Gall's Law
Complex systems that work evolved from simple systems that worked. Design for simplicity first — complexity that emerges is manageable; complexity that is designed in is not.
"A complex system that works is invariably found to have evolved from a simple system that worked. A complex system designed from scratch never works and cannot be made to work. You have to start over with a working simple system." — John Gall, Systemantics, 1975
Gall's Law is an observation, not a prescription: complex systems that actually work didn't start complex. They started simple, proved themselves, and accumulated complexity only where the real world demanded it. Attempts to design a complex system from scratch — to anticipate every requirement, every failure mode, every integration — consistently fail.
The reason is fundamental: a complex system has so many interacting parts that you cannot predict the emergent behaviour without actually running it. Assumptions that seemed reasonable during design turn out to be wrong. Interactions that looked orthogonal turn out to be coupled. The only way to discover these problems is through operation, and the only way to survive them is to have a simple, working foundation to reason from.
The failure mode: designing complexity upfront
go// A system designed to handle every future requirement on day one. // This is never finished, never tested end-to-end, and never shipped. type EventBus struct { handlers map[string][]HandlerFunc middleware []MiddlewareFunc deadLetter Queue retryPolicy RetryPolicy tracing TracingProvider metrics MetricsCollector serializer Serializer transport Transport router Router schema SchemaRegistry auth AuthProvider }
This system is difficult to build, difficult to test, and impossible to debug when something goes wrong. The designer has made dozens of architectural decisions — retry policies, transport layers, schema registries — before a single message has been sent in production. Most of those decisions are wrong, or at least suboptimal for the real workload that emerges.
The working alternative: evolve from something simple
go// Day one: a simple in-process event dispatcher. // It works. It's in production. It handles real load. type EventBus struct { mu sync.RWMutex handlers map[string][]func(Event) } func (b *EventBus) Subscribe(topic string, fn func(Event)) { b.mu.Lock() defer b.mu.Unlock() b.handlers[topic] = append(b.handlers[topic], fn) } func (b *EventBus) Publish(e Event) { b.mu.RLock() defer b.mu.RUnlock() for _, fn := range b.handlers[e.Topic] { fn(e) } }
This ships in a day, works reliably, and gives you real data. You learn:
- Which topics are high-volume (now you know where to optimise)
- Which handlers fail and how often (now you know whether you need retries)
- Whether you actually need cross-process messaging (now you know whether to add a transport layer)
go// Six months later: production data reveals that one handler // is failing intermittently. Add retries — but only for that case. func (b *EventBus) PublishWithRetry(e Event, maxAttempts int) { fns := b.handlersFor(e.Topic) for _, fn := range fns { for attempt := range maxAttempts { if err := callHandler(fn, e); err == nil { break } if attempt < maxAttempts-1 { time.Sleep(time.Duration(attempt+1) * 100 * time.Millisecond) } } } }
The complexity that was added is motivated by real operational evidence. It solves a problem you actually observed.

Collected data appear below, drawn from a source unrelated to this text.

(** C3.  After a revert that returns, with [H] the height of the last
    backup: for every [(mapping_id, key_id)] whose entries at or below [H]
    have one of greatest id, [mapping_value] holds for that key exactly
    the row made of that entry's value, and no row when the value is
    absent; every row of [mapping_value] is made of an entry at or below
    [H] that no entry of its key at or below [H] exceeds in id, so a key
    without such an entry has no row; and [mapping_history] is what it was
    without the entries above [H]. *)
Theorem mapping_value_rebuilt w w' :
  revert_to_last_backup get_value_id scan_reply w = (Ok (), w') →
  ∃ H,
    (last_backup_height scan_reply w).1 = Ok H
    ∧ (∀ e, latest_entry H (mapping_history (db w)) e →
            filter (λ r, value_key r = distinct_key e) (mapping_value (db w'))
            = match mapping_history.value e with
              | Some value => [mapping_value_of get_value_id e value]
              | None => []
              end)
    ∧ (∀ r, r ∈ mapping_value (db w') →
            ∃ e value,
              e ∈ mapping_history (db w) ∧ mapping_history.height e ≤ H
              ∧ (∀ e', e' ∈ mapping_history (db w) → mapping_history.height e' ≤ H →
                       distinct_key e' = distinct_key e →
                       mapping_history.id e' ≤ mapping_history.id e)
              ∧ mapping_history.value e = Some value
              ∧ r = mapping_value_of get_value_id e value)
    ∧ mapping_history (db w')
      = filter (λ e, ¬ mapping_history.height e > H) (mapping_history (db w))
    ∧ Forall (λ e, mapping_history.height e ≤ H) (mapping_history (db w')).
Proof.
  intros (H & stmts & EH & Hsum & Edb)%revert_ok_db. exists H. split; [done|].
  assert (mapping_value (db w')
          = snapshot_rows get_value_id (select_mapping_snapshot H (db w))
          ∧ mapping_history (db w')
            = filter (λ e, ¬ mapping_history.height e > H) (mapping_history (db w)))
    as [Ev Eh].
  { rewrite Edb, replay_app.
    destruct (replay_ledger (stmts ++ [DeleteBlockAbove H; DeleteCommitteeHistoryAbove H])
                (replay (rebuild_statements get_value_id H (db w)) (db w))) as [-> ->].
    - apply Forall_app. split; [apply Hsum|by repeat constructor].
    - apply replay_rebuild. }
  destruct (select_mapping_snapshot_spec H (db w)) as (Ha & Hb & Hc).
  rewrite Ev, Eh. split; [|split; [|split; [done|]]].
  - intros e (He & HeH & Hlatest). apply snapshot_rows_filter; [done|].
    destruct (Hb e He HeH) as (r & Hr & Ekey).
    destruct (Ha r Hr) as (Hrin & HrH & Hmax).
    destruct (decide (r = e)) as [->|Hne]; [done|].
    specialize (Hlatest r Hrin Ekey HrH Hne).
    specialize (Hmax e He HeH (eq_sym Ekey)). lia.
  - intros r (e & value & He & Evalue & ->)%elem_of_snapshot_rows.
    destruct (Ha e He) as (Hin & HeH & Hmax). by exists e, value.
  - apply Forall_forall. intros e [? _]%list_elem_of_filter. lia.
Qed.



(** C7.  After a revert that returns, with [H] the height of the last
    backup: for every transaction above [H] that is a deployment, the
    transition set is the fee transition alone, and neither a program row
    nor a mapping row with the deployed program id is left. *)
Theorem deployment_removed w w' :
  revert_to_last_backup get_value_id scan_reply w = (Ok (), w') →
  ∃ H,
    (last_backup_height scan_reply w).1 = Ok H
    ∧ ∀ ct id deployment fee,
        ct ∈ transactions_above H (db w) →
        Ledger.transaction ct = Ledger.DeployTransaction id deployment fee →
        (∀ w0, ∃ w1, reverted_transitions ct w0 = (Ok [Ledger.transition fee], w1))
        ∧ (∀ p, p ∈ program (db w') → program.program_id p ≠ Ledger.program deployment)
        ∧ (∀ m, m ∈ mapping (db w') → mapping.program_id m ≠ Ledger.program deployment).
Proof.
  intros (H & stmts & EH & (Hl & Hc & Hp & Hm) & Edb)%revert_ok_db.
  exists H. split; [done|]. intros ct id deployment fee Hct Et.
  assert (Ledger.program deployment ∈ transactions_above H (db w) ≫= deployed_program) as Hin.
  { apply list_elem_of_bind. exists ct. split; [|done].
    unfold deployed_program. rewrite Et. by left. }
  split; [|split].
  - intros w0. unfold reverted_transitions. rewrite Et. by eexists.
  - intros p Hp' E. rewrite Edb in Hp'. apply program_replay in Hp' as [_ Hnot].
    apply Hnot. rewrite !deleted_programs_app, Hp, E.
    apply elem_of_app. right. apply elem_of_app. by left.
  - intros m Hm' E. rewrite Edb in Hm'. apply mapping_replay in Hm' as [_ Hnot].
    apply Hnot. rewrite !deleted_mappings_app, Hm, E.
    apply elem_of_app. right. apply elem_of_app. by left.
Qed.

End claims.

(** C6.  For a fee transaction: wrapped in a rejected deployment, the
    transition set is the fee transition alone; wrapped in a rejected
    execution whose payload is a rejected execution, the transitions of
    that execution followed by the fee transition; wrapped in a rejected
    execution with another payload, the failure is
    [InvalidRejectedPayload]; not wrapped in a rejected variant, the
    failure is [InvalidTransactionShape].  Nothing is written on the
    way. *)
Theorem fee_transition_set id fee rejected execution w :
  reverted_transitions (Ledger.RejectedDeploy (Ledger.FeeTransaction id fee) rejected) w
  = (Ok [Ledger.transition fee], w)
  ∧ reverted_transitions
      (Ledger.RejectedExecute (Ledger.FeeTransaction id fee)
         (Ledger.RejectedExecution execution)) w
    = (Ok (Ledger.transitions execution ++ [Ledger.transition fee]), w)
  ∧ reverted_transitions
      (Ledger.RejectedExecute (Ledger.FeeTransaction id fee) Ledger.RejectedDeployment) w
    = (Raise InvalidRejectedPayload, w)
  ∧ reverted_transitions (Ledger.Accepted (Ledger.FeeTransaction id fee)) w
    = (Raise InvalidTransactionShape, w).
Proof. done. Qed.

(** C2, as amended.  For a rejected deployment and for a rejected
    execution alike, the original transaction id is looked up under the
    transaction's id.  No row: [MissingTransactionRecord].  A row with an
    original id: every row of that transaction id takes the original id,
    the type "Deploy" (rejected deployment) or "Execute" (rejected
    execution), and loses both its original id and its confirmation
    linkage.  A row without an original id: nothing is executed, the row
    keeps its confirmation linkage. *)
Theorem rejected_transaction_reverted t rejected w :
  rejection_undone (Ledger.RejectedDeploy t rejected) "Deploy" w
  ∧ rejection_undone (Ledger.RejectedExecute t rejected) "Execute" w.
Proof.
  unfold rejection_undone, revert_to_unconfirmed. cbn [Ledger.transaction].
  rewrite !bind_run. cbn [cur_fetch].
  destruct (select_original_transaction_id (Ledger.id t) (db w)) as [[original|]|];
    (split; [|]); try done; by eexists.
Qed.

(** The lookup answers [None] exactly when no row carries the id. *)
Lemma select_original_transaction_id_none transaction_id d :
  select_original_transaction_id transaction_id d = None ↔
  ∀ r, r ∈ transaction d → transaction.transaction_id r ≠ transaction_id.
Proof.
  unfold select_original_transaction_id. rewrite fmap_None, head_None. split.
  - intros E r Hr Hid.
    assert (r ∈ filter (λ r, transaction.transaction_id r = transaction_id) (transaction d))
      as Hin by by apply list_elem_of_filter.
    rewrite E in Hin. by apply elem_of_nil in Hin.
  - intros Hall. apply elem_of_nil_inv. intros r [Hid Hr]%list_elem_of_filter.
    by apply (Hall r).
Qed.

(** ** The claims on the sample worlds *)

(** The locator on the sample world. *)
Lemma sample_last_backup_height :
  (last_backup_height scan_whole_table sample_world).1 = Ok 90.
Proof. vm_compute. reflexivity. Qed.



(** C2 as stated fails on [unrecorded_world]: the row of the rejected
    transaction has no original id; the step executes nothing; and after
    the whole revert, which returns, the row still carries its
    confirmation linkage. *)
Lemma unrecorded_rejection_keeps_linkage :
  select_original_transaction_id "tx-fee-1" (db unrecorded_world) = Some None
  ∧ revert_to_unconfirmed rejected_fee unrecorded_world = (Ok (), unrecorded_world)
  ∧ (revert_to_last_backup sample_get_value_id scan_whole_table unrecorded_world).1 = Ok ()
  ∧ transaction
      (db (revert_to_last_backup sample_get_value_id scan_whole_table unrecorded_world).2)
    = [ {| transaction.transaction_id := "tx-fee-1";
           transaction.original_transaction_id := None;
           transaction.confimed_transaction_id := Some 2;
           transaction.type := "Fee" |} ].
Proof. split; [|split; [|split]]; vm_compute; reflexivity. Qed.

(** C3 on the sample world: the key [(1, k1)] has entries 1 and 2 at or
    below height 90 and entry 3 above; [mapping_value] holds the value of
    entry 2. *)
Lemma mapping_value_rebuilt_witness :
  revert_to_last_backup sample_get_value_id scan_whole_table sample_world
  = (Ok (), sample_revert.2)
  ∧ filter (λ r, value_key r = (1, "k1")) (mapping_value (db sample_revert.2))
    = [ mapping_value_of sample_get_value_id
          (history_row 2 1 "k1" (Some [Byte.x02; Byte.x03]) 90) [Byte.x02; Byte.x03] ].
Proof.
  split; [vm_compute; reflexivity|].
  destruct (mapping_value_rebuilt sample_get_value_id scan_whole_table sample_world
              sample_revert.2) as (H & EH & Hlatest & _).
  { vm_compute. reflexivity. }
  assert (H = 90) as -> by (rewrite sample_last_backup_height in EH; congruence).
  clear EH.
  exact (Hlatest (history_row 2 1 "k1" (Some [Byte.x02; Byte.x03]) 90)
           ltac:(split; [|split];
                 [ vm_compute; apply list_elem_of_In; cbn; tauto
                 | vm_compute; discriminate
                 | intros e' He' Ekey He'H Hne;
                   apply list_elem_of_In in He';
                   change (In e' [ history_row 1 1 "k1" (Some [Byte.x01]) 85;
                                   history_row 2 1 "k1" (Some [Byte.x02; Byte.x03]) 90;
                                   history_row 3 1 "k1" None 95;
                                   history_row 4 1 "k2" (Some [Byte.x04]) 88;
                                   history_row 5 1 "k2" None 89;
                                   history_row 6 2 "k1" (Some [Byte.x05]) 96 ]) in He';
                   cbn [In] in He';
                   destruct He' as [<-|[<-|[<-|[<-|[<-|[<-|[]]]]]]];
                   first [ done | by vm_compute | by vm_compute in He'H
                         | by vm_compute in Ekey ] ])).
Defined.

Gall's Law in architecture decisions
The principle applies at every scale:
Microservices: Don't start with a microservices architecture. Start with a monolith. When specific services have scaling requirements that the monolith can't meet, extract them. The Strangler Fig pattern applies Gall's Law to migration — keep the working system running while incrementally replacing parts.
Databases: Don't shard on day one. A single Postgres instance handles enormous load. Add read replicas when you have measured read latency. Shard when you have a partition key that matches real access patterns — which you can only identify through operation.
Abstractions: Don't design the plugin system before you have three plugins. The right abstraction emerges from real usage. The Rule of Three (see DRY) is Gall's Law applied to code.
What this is not
Gall's Law is not an argument against thinking ahead. It's an argument against designing ahead:
- Think about how the system will need to scale: yes
- Choose a data model that supports future access patterns: yes
- Design a distributed event bus before you have two services: no
- Build a plugin architecture for extensions that don't exist: no
The distinction is: structural decisions that are genuinely hard to reverse (data models, wire formats, public APIs) deserve upfront thought. Operational concerns (scaling, distribution, redundancy) should be added in response to real evidence.
The working simple system as foundation
Gall's Law explains why rewrites fail. A rewrite discards the working simple system — all the edge cases it handles, all the implicit knowledge baked into its behaviour, all the operational experience that shaped it. The rewrite starts from scratch with a complex design and no operational baseline.
The alternative is iterative evolution: keep the system running, add complexity in the places where evidence demands it, and retire old approaches incrementally. The system remains understandable because each addition was motivated by a real problem.
Smell: A system that was never fully deployed. A design document that is more detailed than the code. An architecture that handles ten hypothetical failure modes but hasn't shipped to handle the most basic real one. A migration plan that requires moving everything at once.